I studied for my doctorate in American Studies at the University of Minnesota before and during Vatican II. When I had a Monday night seminar at my professor's home, I had to bring a companion with me. (She was a new young first grade teacher who usually fell asleep, teacher's manual in hand, until I woke her for the break and the beer and popcorn.) When Cardinal Franz Koenig of Vienna, one of the leading lights of Vatican II, gave an evening lecture at my university, I was not allowed to attend. Why not? "We don't have the bishop's permission," said my superior. Could we ask for his permission? NO!
As you can imagine, I was more than ready when the Council asked religious to revise their constitutions so as to bring them into line with contemporary life. Insights from my courses in social psychology and the sociology of religion seemed to have great relevance for religious life. In my American novel class, I was intrigued with the nun-figures in the novels of Henry James and William Dean Howells. As we were discerning how our constitutions should be changed, I realized that we couldn't do a good job of creating new roles if we didn't understand where our current roles had come from. "Role theory" from social psychology seemed to be a way to figure this out. So I embarked on a dissertation on the role of the nun in 19th-century America.
In my research I looked at the roles seen in constitutions, roles sisters actually played in society, people's reactions to them, and roles depicted in literature, including the anti-Catholic novels of that period. I found many interesting things, including how sisters completely changed the public attitude towards Catholicism by their Civil War nursing. But I think the most important insight – and the most depressing – had to do with the formal role definitions for nuns that are found in papal decrees that functioned as canon law.
It turns out that the basis for the rules that required me to have a companion for my class, and kept me from attending Cardinal Koenig's lecture, dated back to 1298 and medieval Europe! At that time many monasteries were lax, because they had some members who had not freely chosen religious life. The women's parents had consigned them to the convent because the dowry required there was less than that expected for marriage. Unfaithful wives, illegitimate children and the deformed might also be put into convents. Frequent visits to, and from, friends and relatives, liaisons with men, and luxurious living, marked some of these monasteries.

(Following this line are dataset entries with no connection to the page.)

(* ===== verification/PodStream.v ===== *)
(** * The media relay manager

    Model of my_mediamtx_monitor/v2: PodConfig.cpp (configuration) and
    PodStreamManager.cpp, which watches the network to a camera pod with one
    thread and starts, stops and restarts the MediaMTX process with another.
    The operating system is the parameter [Os W] of [Processes].  One turn of a
    thread's loop is one operation; what it reads of the other thread is an
    argument. *)

From S2P Require Import Prelude Text Json Processes.
From stdpp Require Import pretty.
From Stdlib Require Import Ascii.

Local Open Scope Z_scope.

(** ** Configuration *)

Record PodConfig := {
  pc_open : bool;
  pc_pod_ip : string;
  pc_rtsp_port : string;
  pc_abs_mediamtx_path : string;
  (** a [std::map], in the order of the keys *)
  pc_stream_mapping : list (string * string);
  pc_monitor_period_ms : Z;
  pc_worker_period_ms : Z;
  pc_connect_debounce_count : Z;
  pc_disconnect_debounce_count : Z;
  pc_graceful_stop_timeout_ms : Z;
  pc_max_crash_count : Z;
  pc_crash_window_seconds : Z
}.

Definition PodConfig_default : PodConfig :=
  {| pc_open := false; pc_pod_ip := ""; pc_rtsp_port := "8555"; pc_abs_mediamtx_path := "";
     pc_stream_mapping := []; pc_monitor_period_ms := 500; pc_worker_period_ms := 200;
     pc_connect_debounce_count := 3; pc_disconnect_debounce_count := 3;
     pc_graceful_stop_timeout_ms := 3000; pc_max_crash_count := -1; pc_crash_window_seconds := 60 |}.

Bishops documented the resulting scandals in their visitation records, but despaired of getting the women to change. Finally, in 1298, Pope Boniface VIII issued a decree, Periculoso, aimed at correcting the situation, not by attacking the root cause – unwilling nuns – but by controlling all comings and goings in the monasteries and building a wall of separation – both literally and figuratively – between the nuns and other people. He created a system of cloistral regulations that required that doors be locked and monitored, that superiors control all mail, that sisters be separated from their guests by an iron grille in the parlor, and that forbade anyone to enter or leave the monastery without the bishop's permission. Sisters who left the monastery for important reasons, always had a companion, as did any sister interacting with outsiders.
Boniface insisted that these decrees must apply "to all nuns, present and future, to whatever order they belong, and whatever part of the world." Thus these rules became part of the DNA of religious life for women. Over the centuries there were other decrees affecting sisters' lives, but the basic ideas of cloister, and of controlling a sister's interaction with outsiders, continued to influence constitutions until they were finally rewritten after Vatican II.
I have documented some of the extraordinary lengths to which active communities went, in their attempts to keep the rules of cloister, in cultures and situations where they didn't fit, in the book that resulted from my research, The Role of the Nun in Nineteenth-Century America (1978; a new edition has recently been published in 2014).
One community built a covered bridge over the street in front of their motherhouse to the school building on the other side, so the sisters would not have to leave their cloister to do their teaching. The requirement that there be a wall around convent property caused great concern in frontier towns where walls were unheard of except for prisons. One convent without a wall piled up the logs for their wood stove against the outer wall of the convent. When the pile was beyond the reach of the sister with the longest arm, the sisters went without heat until a visitor arrived and rescued them. No one could accuse them of leaving their cloister without permission! Some sensible bishops gave superiors general permission to do whatever they needed to do, given the circumstances.
Though my research focused on sisters' roles in the 19th century, my findings have relevance for the 20th and 21st centuries as well. They help us to understand where we have come from – and why American sisters have had trouble with Vatican expectations from day one. Only when we were asked to rewrite our constitutions did we have a chance to cut out the cloistral practices and, instead, look to the world around us and how we could best serve it. Not everyone understood why we took up social justice issues. Today, in many places where there is great poverty all over the world, sisters are found trying to change the systems. Some, like Pope Boniface, would prefer that we remain behind our convent walls. Fortunately for the church, we now have a pope in Francis who is asking the clergy to leave their rectories and look for the poor on the margins, where the sisters have already shown the way.
[Mary Ewens is a member of the Dominican Sisters of Sinsinawa, Wisconsin. As an educator she has taught in grade school, high school and college and has been an administrator at the university level. She received the "Distinguished Historian Award" of the Conference on the History of Women Religious for her contributions to sisters' history, including chapters in 10 books.]